Background

Many bioinformatics tools are currently in transition from software libraries to interactive solutions designed for a broader user community including data scientists, output-oriented medical researchers and experimenters with needs in intuitive visualization and exploration for complex, multidimensional data. We here present an interactive web-tool which extends functionalities of our Bioconductor R-package ‘oposSOM’ designed to analyse transcriptome data in cancer and health research [1]. The method is based on self-organizing map (SOM) machine learning for dimension reduction, visualization, and comprehensive downstream analysis. This so-called ‘high-dimensional data portraying’ visualizes individual data landscapes, and performs function mining, modular feature selection, sample stratification, diversity analysis, and phenotype mapping [2]. It was applied to a series of data types (transcriptome, methylome, proteome, genome), diseases (cancers such as melanoma, lymphoma; autoimmune diseases) on the level of patient-cohort and cell system specimen (see, e.g., [3,4,5]). The method was so far used in more than 60 publications in a large variety of studies related to cellular development, toxicology, health studies, cell, and molecular biology. A full list of references can be found in Additional file 1: Appendix.

We further developed the analytic options of this method and here present an interactive browsing tool, which provides intuitive access to all the information generated by means of the data portraying method. The oposSOM-Browser complements and extends the functionalities of the oposSOM software package by interactive functionalities in the context of gene-expression and gene-function profiling, associations with phenotypes, and pathway activities in selected transcriptome data sets on different cancer entities and blood transcriptomes. The oposSOM-browser is hosted by the ‘Leipzig Health Atlas’, a sharing platform for publications, biomedical data, models, and software tools from the field of health research.

Implementation

Implementation and availability

The oposSOM-Browser is implemented using R-Shiny [6]. The Shiny web server is permanently running as Docker container hosted by the Leipzig Health Atlas app infrastructure. It can be accessed via any standard web browser under www.izbi.uni-leipzig.de/opossom-browser.

Datasets

Five datasets are currently available in the oposSOM-Browser: (1) 917 specimen of germinal B cell lymphomas and selected healthy control samples [3], see below; (2) 80 melanoma and nevi samples [5]; (3) 137 low-grade gliomas [4]; (4) 180 blood samples of community acquired pneumonia patients [7]; and (5) 3388 blood samples collected from healthy participants of a population-based health study [8]. All data sets were pre-processed using oposSOM. Further data sets are presently in preparation for release in the browser. Interested users are invited to provide their analyses to the browser via request to the corresponding author.

Modules

Functionalities are arranged as browser-tabs as shown in Fig. 1. Detailed descriptions are provided in Additional file 1: Appendix and in the ‘Guided tour’ tab in the Browser:

  • The ‘overview’ tab provides a description of the data set selected, a link to the corresponding publication, and additional information such as the dimensionality and version of oposSOM package used for data processing.
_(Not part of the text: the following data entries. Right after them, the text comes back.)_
(* ===== verification/PropVm.v ===== *)
(** * Properties of virtual memory *)

From stdpp Require Import base list gmap strings fin_maps.
From S2P Require Import Prelude State Monad Spinlock Console Kalloc Str Vm VmProofs VmUser VmCopy Example.
Open Scope Z_scope.

(** ** The kernel part of a page table *)

(** The bits of an entry put together from a page address and flags. *)
Lemma entry_bits pa f :
  pa mod PGSIZE = 0 -> f = 1 \/ f = 3 ->
  has (pa + f) PTE_U = false /\ has (pa + f) PTE_P = true /\ has (pa + f) PTE_W = (f =? 3) /\
  PTE_ADDR (pa + f) = pa.
Proof.
  intros Hp Hf. assert (0 <= f < PGSIZE) by (unfold PGSIZE; lia).
  rewrite has_U, has_P, has_W, !testbit_join, PTE_ADDR_join by (done || lia).
  by destruct Hf as [-> | ->].
Qed.

(** The entry the rows of kmap give to [va]. *)
Lemma kmap_cases lk va :
  link_ok lk -> is_u32 va ->
  kmap_pte (kmap lk) va 0 =
  if DEVSPACE <=? va then PGROUNDDOWN va + 3
  else if (l_data lk <=? va) && (va <? KERNBASE + PHYSTOP) then PGROUNDDOWN (va - KERNBASE) + 3
  else if (KERNLINK <=? va) && (va <? l_data lk) then PGROUNDDOWN (va - KERNBASE) + 1
  else if (KERNBASE <=? va) && (va <? KERNLINK) then PGROUNDDOWN (va - KERNBASE) + 3
  else 0.
Proof.
  intros Hlk Hva. pose proof (in_kmap lk va Hlk Hva) as E.
  destruct Hlk as (Hal & Hd & He & Hp). rewrite !PGROUNDDOWN_eq.
  assert (V2P (l_data lk) = l_data lk - KERNBASE) as HV.
  { unfold V2P, KERNLINK, EXTMEM, KERNBASE, PHYSTOP in *. cint. }
  unfold kmap in *. cbn [map kmap_pte] in *. unfold mapped. unfold in_seg, seg_size in *.
  injection E as E1 E2 E3 E4. rewrite E1, E2, E3, E4, HV. clear E1 E2 E3 E4.
  change (Z.lor PTE_W PTE_P) with 3. change (Z.lor 0 PTE_P) with 1.
  change (V2P KERNLINK) with EXTMEM.
  repeat (destruct (_ <=? _)); repeat (destruct (_ <? _)); cbn [andb]; try done.
  all: unfold KERNLINK, EXTMEM, KERNBASE, DEVSPACE, PGSIZE in *; Z.div_mod_to_equations; lia.
Qed.

(** ** Page tables *)

(** C20. setupkvm builds the kernel part of an address space: exactly the kernel's own pages and
    the device space are mapped, each to its physical page, none is accessible to the user, and
    all but the kernel text are writable.  It fails only when few pages are free, and then gives
    every page back. *)
Theorem setupkvm_maps fr s e :
  kmem_inv s fr -> kmem_ready s -> KERNBASE < l_end (link s) -> link_ok (link s) ->
  exists dir s', setupkvm e s = Ret dir e s' /\ kmem_frame s s' /\
    same_outside fr (mem (vm s)) (mem (vm s')) /\
    if dir =? 0 then (length fr <= 1025)%nat /\ exists fr', kmem_inv s' fr' /\ fr' ≡ₚ fr
    else (exists tabs fr', as_inv fr dir tabs ∅ fr' s') /\
      forall va, is_u32 va ->
        let w := pte_of (mem (vm s')) dir va in
        let low := (KERNBASE <=? va) && (va <? KERNBASE + PHYSTOP) in
        let high := DEVSPACE <=? va in
        has w PTE_U = false /\ has w PTE_P = low || high /\
        has w PTE_W = (low || high) && negb ((KERNLINK <=? va) && (va <? l_data (link s))) /\
        (low || high = true -> PTE_ADDR w = PGROUNDDOWN (if high then va else va - KERNBASE)).
Proof.
  intros Hinv Hr He Hlk. destruct (setupkvm_spec fr s e Hinv Hr He Hlk) as (d & s' & Hrun & Hfr & Ho & Hd).
  exists d, s'. split_and!; try done. destruct Hd as [(-> & Hn & fr' & Hi & _ & HP)|(tabs & fr' & Has & Hp)].
  { split; [done|]. by exists fr'. }
  assert (d <> 0) as Hd0.
  { pose proof (pgt_dir_ok _ _ _ _ _ _ (proj1 Has)) as Hd. pose proof (do_dir _ _ _ Hd).
    pose proof (do_en _ _ _ Hd). unfold is_page, KERNBASE in *. lia. }
  rewrite (proj2 (Z.eqb_neq _ _) Hd0). split; [by exists tabs, fr'|]. intros va Hva. cbn zeta.
  rewrite Hp, kmap_cases by done. destruct Hlk as (_ & Hd1 & He1 & Hp1).
  assert (forall z, PGROUNDDOWN z mod PGSIZE = 0) as Hal.
  { intros z. rewrite PGROUNDDOWN_eq. unfold PGSIZE. Z.div_mod_to_equations; lia. }
  unfold KERNLINK, EXTMEM, KERNBASE, DEVSPACE, PHYSTOP in *.
  goal_bools; cbn [andb orb negb]; try lia; try done.
  all: match goal with |- context [has (?p + ?f) PTE_U] =>
    destruct (entry_bits p f (Hal _) ltac:(lia)) as (-> & -> & -> & ->) end; done.
Qed.
Lemma setupkvm_maps_witness :
  exists dir s', setupkvm [] ex_mem = Ret dir [] s' /\ dir <> 0.
Proof.
  destruct (setupkvm_maps ex_pages ex_mem []) as (dir & s' & Hrun & _ & _ & Hd).
  - apply ex_mem_inv.
  - exact ex_mem_ready.
  - by rewrite ex_mem_link.
  - rewrite ex_mem_link. exact ex_link_ok.
  - exists dir, s'. split; [exact Hrun|]. intros ->. destruct Hd as [Hn _].
    pose proof ex_pages_length. lia.
Defined.

(** C16. allocuvm grows an address space: every page between the two sizes gets a fresh frame of
    zeroes that the user can write, no other page changes its frame, contents or entry, and
    nothing outside the pages of this address space and the free list is touched.  It fails only
    when free pages are short.  Then every user page is as before, page by page, and the frames
    it had taken are free again; what the free list may still lack are pages that now serve as
    page tables of this address space, which deallocuvm leaves in place. *)
Theorem allocuvm_grows R dir tabs ufr fr s oldsz newsz e :
  as_inv R dir tabs ufr fr s -> can_print s -> 0 <= oldsz <= newsz -> newsz < KERNBASE ->
  let lo := (oldsz + PGSIZE - 1) / PGSIZE in
  (forall v, lo <= v -> v * PGSIZE < newsz -> ufr !! v = None) ->
  exists r tabs' ufr' fr' s', allocuvm dir oldsz newsz e s = Ret r e s' /\
    keeps (out_range lo newsz) R dir ufr s tabs' ufr' fr' s' /\ tabs ⊆ tabs' /\
    ((r = newsz /\ forall v, lo <= v -> v * PGSIZE < newsz -> fresh_at dir ufr' s' v) \/
     (r = 0 /\ ufr' = ufr /\ tpages tabs' ++ fr' ≡ₚ tpages tabs ++ fr /\
      Z.of_nat (length fr) <= 1024 + (newsz - PGSIZE * lo + PGSIZE - 1) / PGSIZE)).
Proof.
  intros H Hc [Ho Hle] Hn lo Hnone.
  destruct (allocuvm_spec dir oldsz newsz e Ho Hn R tabs ufr fr s H Hc Hle Hnone)
    as (r & tabs' & ufr' & fr' & s' & Hrun & Hk & Ht & Hr).
  exists r, tabs', ufr', fr', s'. do 3 (split; [done|]).
  destruct Hr as [?|(-> & -> & Hfr)]; [by left|right]. split_and!; try done.
  eapply pgt_region; [apply H|apply Hk].
Qed.
Lemma allocuvm_grows_witness :
  exists R dir tabs ufr fr s, as_inv R dir tabs ufr fr s /\
  exists s', allocuvm dir 8192 20000 [] s = Ret 20000 [] s'.
Proof.
  destruct ex_space as (R & dir & tabs & ufr & fr & s & H & Hc & _ & _ & _ & _ & _ & _ & _ & Hnone & Hn).
  exists R, dir, tabs, ufr, fr, s. split; [exact H|].
  destruct (allocuvm_grows R dir tabs ufr fr s 8192 20000 []) as (r & ? & ? & ? & s' & Hrun & _ & _ & Hr).
  - exact H.
  - exact Hc.
  - lia.
  - done.
  - intros v Hv _. apply Hnone. change ((8192 + PGSIZE - 1) / PGSIZE) with 2 in Hv. unfold PGSIZE. lia.
  - exists s'. destruct Hr as [[-> _]|(_ & _ & _ & Hx)]; [exact Hrun|].
    change (_ + _ / _) with 1027 in Hx. lia.
Defined.

(** C22. deallocuvm shrinks an address space: exactly the pages that start between the two sizes
    are unmapped and their frames freed, whatever page tables are missing; all other pages keep
    frame, contents and entry. *)
Theorem deallocuvm_shrinks R dir tabs ufr fr s oldsz newsz e :
  as_inv R dir tabs ufr fr s -> 0 <= newsz -> oldsz <= KERNBASE ->
  exists fr' s', deallocuvm dir oldsz newsz e s = Ret (Z.min oldsz newsz) e s' /\
    shrunk R dir tabs ufr s (drop_range ((newsz + PGSIZE - 1) / PGSIZE) oldsz ufr) fr' s'.
Proof. apply deallocuvm_spec. Qed.
Lemma deallocuvm_shrinks_witness :
  exists R dir tabs ufr fr s, as_inv R dir tabs ufr fr s /\ is_Some (ufr !! 1) /\
  exists s', deallocuvm dir 8192 4096 [] s = Ret 4096 [] s'.
Proof.
  destruct ex_space as (R & dir & tabs & ufr & fr & s & H & _ & _ & _ & _ & _ & _ & _ & Hf & _ & _).
  exists R, dir, tabs, ufr, fr, s. split; [exact H|]. split.
  { destruct (Hf 1) as (f & Hf1 & _); [lia|unfold PGSIZE; lia|]. by exists f. }
  destruct (deallocuvm_shrinks R dir tabs ufr fr s 8192 4096 []) as (fr' & s' & Hrun & _).
  - exact H.
  - lia.
  - unfold KERNBASE. lia.
  - exists s'. exact Hrun.
Defined.

(** C21. freevm leaks nothing: the directory, every page table and every user frame are back on
    the free list, each once, and nothing outside these pages is touched. *)
Theorem freevm_frees_all R dir tabs ufr fr s e :
  as_inv R dir tabs ufr fr s ->
  exists fr' s', freevm dir e s = Ret tt e s' /\ kmem_frame s s' /\
    kmem_inv s' fr' /\ fr' ≡ₚ R /\ same_outside R (mem (vm s)) (mem (vm s')).
Proof.
  intros H. destruct (freevm_spec R dir tabs ufr fr s e H) as (fr' & s' & Hr & Hi & _ & Hf & HP & Ho).
  by exists fr', s'.
Qed.
Lemma freevm_frees_all_witness :
  exists R dir s, (2 < length R)%nat /\
  exists fr' s', freevm dir [] s = Ret tt [] s' /\ kmem_inv s' fr' /\ fr' ≡ₚ R.
Proof.
  destruct ex_space as (R & dir & tabs & ufr & fr & s & H & _ & _ & _ & _ & _ & _ & _ & _ & _ & Hn).
  exists R, dir, s. split.
  { pose proof (pgt_length _ _ _ _ _ _ (proj1 H)). lia. }
  destruct (freevm_frees_all R dir tabs ufr fr s []) as (fr' & s' & Hrun & _ & Hi & HP & _).
  - exact H.
  - by exists fr', s'.
Defined.

(** C6. copyuvm gives the child a private copy of the parent's memory: the child's pages come
    from the free list, each page below [sz] has the parent's bytes and flags, nothing else is
    mapped but the kernel, and the parent's pages are untouched.  It fails only when free pages
    are short, and then the free pages are those of before. *)
Theorem copyuvm_isolates R pgdir tabs ufr fr s sz e :
  as_inv R pgdir tabs ufr fr s -> link_ok (link s) -> 0 <= sz <= KERNBASE ->
  (forall v, 0 <= v -> v * PGSIZE < sz -> is_Some (ufr !! v)) ->
  exists d s', copyuvm pgdir sz e s = Ret d e s' /\ vframe s s' /\
    agree (pgdir :: tpages tabs ++ tpages ufr) (mem (vm s)) (mem (vm s')) /\
    ((d = 0 /\ Z.of_nat (length fr) <= 1025 + (sz + PGSIZE - 1) / PGSIZE /\
      exists fr', kmem_inv s' fr' /\ fr' ≡ₚ fr) \/
     (exists tabs' ufr' fr', as_inv fr d tabs' ufr' fr' s' /\
        (forall v, 0 <= v -> v * PGSIZE < sz -> copy_at pgdir ufr s d ufr' s' v) /\
        (forall v, sz <= v * PGSIZE -> ufr' !! v = None) /\
        forall va, is_u32 va -> KERNBASE <= va ->
          pte_of (mem (vm s')) d va = kmap_pte (kmap (link s)) va 0)).
Proof.
  intros H Hlk Hsz Hall.
  destruct (copyuvm_spec R pgdir tabs ufr fr s sz e H Hlk Hsz Hall) as (d & s' & Hrun & Hv & Ho & Hd).
  exists d, s'. split; [done|]. split; [done|]. split.
  - pose proof (pgt_nodup _ _ _ _ _ _ (proj1 H)) as Hnd. rewrite app_assoc, app_comm_cons in Hnd.
    eapply outside_agree; [apply H|exact Ho| |].
    + intros p Hp. eapply pgt_is_page; [apply H|]. revert Hp. in_list.
    + intros p Hp Hp'. by eapply (NoDup_apart _ _ p p Hnd).
  - destruct Hd as [(-> & Hn & fr' & Hi & _ & HP)|Hd]; [left|by right]. split_and!; try done. by exists fr'.
Qed.
Lemma copyuvm_isolates_witness :
  exists R pgdir tabs ufr fr s, as_inv R pgdir tabs ufr fr s /\
  exists d s' ufr', copyuvm pgdir 8192 [] s = Ret d [] s' /\ copy_at pgdir ufr s d ufr' s' 1.
Proof.
  destruct ex_space as (R & dir & tabs & ufr & fr & s & H & _ & Hl & _ & _ & _ & _ & _ & Hf & _ & Hn).
  exists R, dir, tabs, ufr, fr, s. split; [exact H|].
  destruct (copyuvm_isolates R dir tabs ufr fr s 8192 []) as (d & s' & Hrun & _ & _ & Hd).
  - exact H.
  - rewrite Hl. exact ex_link_ok.
  - unfold KERNBASE. lia.
  - intros v Hv1 Hv2. destruct (Hf v Hv1 Hv2) as (f & Hf1 & _). by exists f.
  - destruct Hd as [(_ & Hx & _)|(tabs' & ufr' & fr' & _ & Hc & _)].
    + change (_ + _ / _) with 1027 in Hx. lia.
    + exists d, s', ufr'. split; [exact Hrun|]. apply Hc; unfold PGSIZE; lia.
Defined.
  • The ‘gene browser’ and ‘function browser’ tabs provide tables of all up to 55,000 genes in the dataset and of all up to 10,000 functional gene sets considered. It enables the visualization of feature-profiles and mapping of the selected genes into the SOM data landscape.

  • The ‘map browser’ tab provides an overview about patterns of the expression landscape: Lists of co-expressed genes are given together with enriched functional gene sets (for details see [2]). Accompanying data maps are shown for age, gender and prognosis (in terms of overall survival curves) of the individuals in the respective cohort.

  • The ‘phenotype’ tab provides the correlation network of sample similarities. The network can be stratified considering up to 25 different phenotypes related to patient information, clinical or molecular characteristics, along with the corresponding survival curves.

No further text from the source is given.